When one spouse is significantly older than the other, the higher earner's Social Security claiming decision ripples far beyond their own retirement income. This choice directly affects what a surviving spouse receives if widowhood occurs.

Here's how it works. When the higher earner dies, the surviving spouse becomes entitled to survivor benefits. The amount depends on what the deceased spouse was collecting or entitled to collect. If the higher earner claimed Social Security early at 62, their benefit locked in at a permanently reduced level, often 30 percent less than their full retirement age amount. That reduced benefit becomes the survivor's baseline income, potentially for decades.

The math shifts entirely if the higher earner delays claiming until 70. Delaying boosts the monthly benefit by 8 percent per year past full retirement age. If the younger spouse outlives the older one by 20 or 30 years, that larger benefit amount becomes the survivor benefit they collect month after month. Over a long widowhood, the difference compounds into tens of thousands of dollars.

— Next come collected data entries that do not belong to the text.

(** * A shallow embedding of the CSV cleaner of [static/script.js]

    The development follows the script function by function: the line
    tokenizer [parseCSVLine], the table reader [parseCSV], the imputation
    engine [processData] and the CSV writer of [prepareDownload]; then the
    check of [handleFiles] on the files it is given, the name
    [prepareDownload] gives to the download, [escapeHTML], the texts of
    the tables of [displayPreview] and [displayResults], and the
    percentage of [analyzeMissingValues].  The rest of the DOM glue (drag
    and drop, progress indicator, timers) is left out.

    - JavaScript strings are embedded as [string]; the code units are the
      ones below 256, so the white space removed by [String.prototype.trim]
      is the set 9-13, 32 and 160.
    - Numbers are the binary64 floats of [PrimFloat]; [parseFloat],
      [toFixed] and the conversion to a string follow ECMA-262, and the
      order of the Numbers is read off the specification of their
      operations.
    - The objects the script uses as dictionaries are finite maps, read
      through the prototype chain as the runtime reads them.
    - [processData] is given twice: as a function of the dataset, and as a
      computation on a store of arrays and objects that it copies and then
      updates in place; the second is proved to compute the first. *)

From Stdlib Require Import ZArith Ascii String DecimalString DecimalPos Floats.
From stdpp Require Import base decidable option list strings gmap.

(** ** Characters and strings of the runtime *)

Definition newline : ascii := ascii_of_nat 10.
Definition comma : ascii := ascii_of_nat 44.
Definition dquote : ascii := ascii_of_nat 34.

(** The code units [trim] strips (WhiteSpace and LineTerminator). *)
Definition isWhiteSpace (c : ascii) : bool :=
  bool_decide (nat_of_ascii c ∈ [9; 10; 11; 12; 13; 32; 160]).

Fixpoint trimStart (s : string) : string :=
  match s with
  | String c s' => if isWhiteSpace c then trimStart s' else s
  | EmptyString => EmptyString
  end.

Fixpoint trimEnd (s : string) : string :=
  match s with
  | String c s' =>
      match trimEnd s' with
      | EmptyString => if isWhiteSpace c then EmptyString else String c EmptyString
      | t => String c t
      end
  | EmptyString => EmptyString
  end.

(** [s.trim()] *)
Definition trim (s : string) : string := trimEnd (trimStart s).

(** [s.includes(c)] for a one-character needle. *)
Fixpoint includes (c : ascii) (s : string) : bool :=
  match s with
  | String c' s' => if decide (c' = c) then true else includes c s'
  | EmptyString => false
  end.

(** [s.split(sep)] for a one-character separator: always at least one
    piece, an empty one after a final separator. *)
Fixpoint split (sep : ascii) (s : string) : list string :=
  match s with
  | EmptyString => [EmptyString]
  | String c s' =>
      if decide (c = sep) then EmptyString :: split sep s'
      else match split sep s' with
           | piece :: pieces => String c piece :: pieces
           | [] => [String c EmptyString]
           end
  end.

(** [fields.join(',')] *)
Fixpoint join (sep : ascii) (fields : list string) : string :=
  match fields with
  | [] => EmptyString
  | [f] => f
  | f :: rest => f +:+ String sep (join sep rest)
  end.

(** [xs.forEach((x, i) => body)] on the elements from index [i] on, the
    variables the callback assigns threaded as a state. *)
Fixpoint forEachFrom {A St : Type} (i : nat) (xs : list A) (body : A → nat → St → St)
    (s : St) : St :=
  match xs with
  | [] => s
  | x :: rest => forEachFrom (S i) rest body (body x i s)
  end.

(** ** Objects used as dictionaries

    [missingValues] and [frequency] are object literals, so a read of a
    key the object does not own falls through to [Object.prototype]. *)

Definition objectPrototypeKeys : list string :=
  [ "constructor"; "hasOwnProperty"; "isPrototypeOf"; "propertyIsEnumerable";
    "toLocaleString"; "toString"; "valueOf"; "__proto__";
    "__defineGetter__"; "__defineSetter__"; "__lookupGetter__"; "__lookupSetter__" ].

Definition inherited (key : string) : bool := bool_decide (key ∈ objectPrototypeKeys).

(** The numbers a statistics object holds: a count, or NaN. *)
Inductive count := CNaN | CNum (n : nat).

(** What a property read yields: nothing, an own value, or the function
    or object found on the prototype. *)
Inductive reading (V : Type) :=
  | RUndefined
  | ROwn (v : V)
  | RInherited.
Arguments RUndefined {V}.
Arguments ROwn {V} _.
Arguments RInherited {V}.

Definition getProp {V} (o : gmap string V) (key : string) : reading V :=
  match o !! key with
  | Some v => ROwn v
  | None => if inherited key then RInherited else RUndefined
  end.

(** [o[key] = v] for a primitive [v]: the setter of [__proto__] ignores it. *)
Definition setProp {V} (o : gmap string V) (key : string) (v : V) : gmap string V :=
  if decide (key = "__proto__") then o else <[key := v]> o.

(** [!v] *)
Definition falsy (v : reading count) : bool :=
  match v with
  | RUndefined | ROwn CNaN | ROwn (CNum 0) => true
  | ROwn (CNum (S _)) | RInherited => false
  end.
(** * The MMU fast path of the RISC-V ISA simulator (riscv/mmu.h) and the
      device bus (riscv/devices.cc), as a shallow embedding.

    The C++ member functions of [mmu_t] become functions in a state and
    exception monad over a record [machine] that holds the fields of the
    class, the host memory the TLB points into, and a log of the calls made
    to collaborators whose code lives in other translation units. *)

From Stdlib Require Import ZArith List Bool Lia.
From stdpp Require Import base option gmap.
Import ListNotations.
Local Open Scope Z_scope.

(** ** Machine integers *)

(** [reg_t] is [uint64_t]; arithmetic on it wraps modulo 2^64. *)
Definition reg_t : Type := Z.
Definition wrap64 (x : Z) : reg_t := x mod 2 ^ 64.

(** mmu.h:20-22 *)
Definition PGSHIFT : Z := 12.
Definition PGSIZE : reg_t := Z.shiftl 1 PGSHIFT.
Definition PGMASK : reg_t := wrap64 (Z.lnot (PGSIZE - 1)).

(** The [type##_t] argument of the [load_func] / [store_func] / [amo_func]
    macros. *)
Inductive int_type : Type :=
| uint8 | uint16 | uint32 | uint64
| int8 | int16 | int32 | int64.

Definition sizeof (ty : int_type) : Z :=
  match ty with
  | uint8 | int8 => 1
  | uint16 | int16 => 2
  | uint32 | int32 => 4
  | uint64 | int64 => 8
  end.

Definition is_signed (ty : int_type) : bool :=
  match ty with
  | int8 | int16 | int32 | int64 => true
  | _ => false
  end.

For couples with large age gaps, this creates a strategic puzzle. The older spouse must weigh their own immediate income needs against the younger spouse's long-term security. Claiming at 62 provides cash flow now but leaves a younger surviving spouse with smaller monthly checks throughout their own retirement.

Some couples discover that the older spouse can afford to delay claiming if household expenses are covered by the younger spouse's income, pension, or savings. Delaying becomes a form of life insurance for the younger partner, purchased at no extra cost through simple patience.

The claiming decision also matters if the older spouse dies before reaching full retirement age. The younger spouse's survivor benefit caps at what the deceased would have received at their age of death, not at 70. This timing constraint adds pressure to make the right call.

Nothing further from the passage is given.